La CRT a salué Anticapitalistas, spéculant absurdement qu’il allait rompre avec le capitalisme. Elle lui a demandé de former un «pôle» révolutionnaire qui regrouperait Anticapitalistas, la CRT et les organisations nationalistes catalanes et basques. La CRT a affirmé qu’«un pôle révolutionnaire comme celui que nous nous proposons de construire permettrait également de convaincre d’autres organisations à la gauche du néo-réformisme, telles que nos camarades des Anticapitalistas, de rompre définitivement avec la gestion de l’État capitaliste et les projets de recherche d’unité avec le réformisme de gauche».

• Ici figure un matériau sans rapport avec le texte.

(* ===== verification/GatewayRoutes.v ===== *)
(** * GatewayRoutes: the HTTP surface, route by route

    Models the generated [src/gen/<service>/v1/<service>.pb.gw.go]: for every
    method the [request_*] function that fills its message, and for every
    service the registrations of its [Register*HandlerClient], in their order;
    the method names of [<service>_grpc.pb.go]; and the order in which
    [NewGatewayMux] of [src/internal/app/gateway.go] registers the services.
    The [local_request_*] twins and [Register*HandlerServer] are called by
    nothing. *)
From S2P Require Import Prelude GuildApi Gateway.
Open Scope string_scope.

(** The enumeration that is bound in a path. *)
Definition Permission_value : list (string * Z) := (λ e, (e.2, e.1)) <$> Permission_name.

(** ** auth/v1: [AuthService] *)
Definition request_AuthService_Register_0 : request :=
  mkRequest "RegisterRequest" [Body].
Definition request_AuthService_VerifyOTP_0 : request :=
  mkRequest "VerifyOTPRequest" [Body].
Definition request_AuthService_ResendOTP_0 : request :=
  mkRequest "ResendOTPRequest" [Body].
Definition request_AuthService_Login_0 : request :=
  mkRequest "LoginRequest" [Body].
Definition request_AuthService_RefreshToken_0 : request :=
  mkRequest "RefreshTokenRequest" [Body].
Definition request_AuthService_Logout_0 : request :=
  mkRequest "LogoutRequest" [Body].
Definition request_AuthService_ValidateToken_0 : request :=
  mkRequest "ValidateTokenRequest" [Body].
Definition RegisterAuthServiceHandlerClient : list registration := [
    handle "POST" [Lit "v1"; Lit "auth"; Lit "register"] ""
      "/auth.v1.AuthService/Register" request_AuthService_Register_0;
    handle "POST" [Lit "v1"; Lit "auth"; Lit "verify-otp"] ""
      "/auth.v1.AuthService/VerifyOTP" request_AuthService_VerifyOTP_0;
    handle "POST" [Lit "v1"; Lit "auth"; Lit "resend-otp"] ""
      "/auth.v1.AuthService/ResendOTP" request_AuthService_ResendOTP_0;
    handle "POST" [Lit "v1"; Lit "auth"; Lit "login"] ""
      "/auth.v1.AuthService/Login" request_AuthService_Login_0;
    handle "POST" [Lit "v1"; Lit "auth"; Lit "refresh"] ""
      "/auth.v1.AuthService/RefreshToken" request_AuthService_RefreshToken_0;
    handle "POST" [Lit "v1"; Lit "auth"; Lit "logout"] ""
      "/auth.v1.AuthService/Logout" request_AuthService_Logout_0;
    handle "POST" [Lit "v1"; Lit "auth"; Lit "validate"] ""
      "/auth.v1.AuthService/ValidateToken" request_AuthService_ValidateToken_0
  ].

Ceci est absurde. Anticapitalistas ne cherche pas à réaliser un programme de gauche, pas plus qu’il ne met en œuvre des réformes pour améliorer le niveau de vie des travailleurs. C’est un parti de gouvernement capitaliste qui s’est efforcé de réduire le niveau de vie, de faire la guerre, d’attaquer les droits démocratiques et de bloquer l’opposition de la classe ouvrière au programme fasciste de la bourgeoisie. Qu’Anticapitalistas rejoigne ou non une coalition de partis qui comprennent de misérables charlatans comme la CRT, il restera un défenseur endurci du capitalisme. En effet, la référence de la CRT à Anticapitalistas en tant que «camarades» souligne que la CRT se trouve elle-même une aile à peine déguisée de Podemos et de l’État capitaliste.

La question décisive à laquelle font face les travailleurs et les jeunes en Espagne et dans le monde qui cherchent à lutter contre les effets de la pandémie de COVID-19; de l’austérité sociale; de la guerre et de la répression militaro-policière est d’assurer leur indépendance politique vis-à-vis de ces forces de la classe moyenne. En confondant les travailleurs avec une perspective nationaliste impuissante, et en informant des fonctionnaires comme Iglesias qui sont directement liés aux cercles des renseignements et de la police, elles s’efforcent d’étrangler et de démoraliser les travailleurs et les jeunes.

Le bilan réactionnaire d’Anticapitalistas souligne que la question stratégique décisive aujourd’hui est de construire le CIQI comme la direction révolutionnaire de la classe ouvrière. Cela nécessite la construction de sections du CIQI en Espagne et au niveau international, sur la base des expériences politiques colossales incarnées dans son histoire, pour mener une lutte sans compromis contre des groupes comme Anticapitalistas.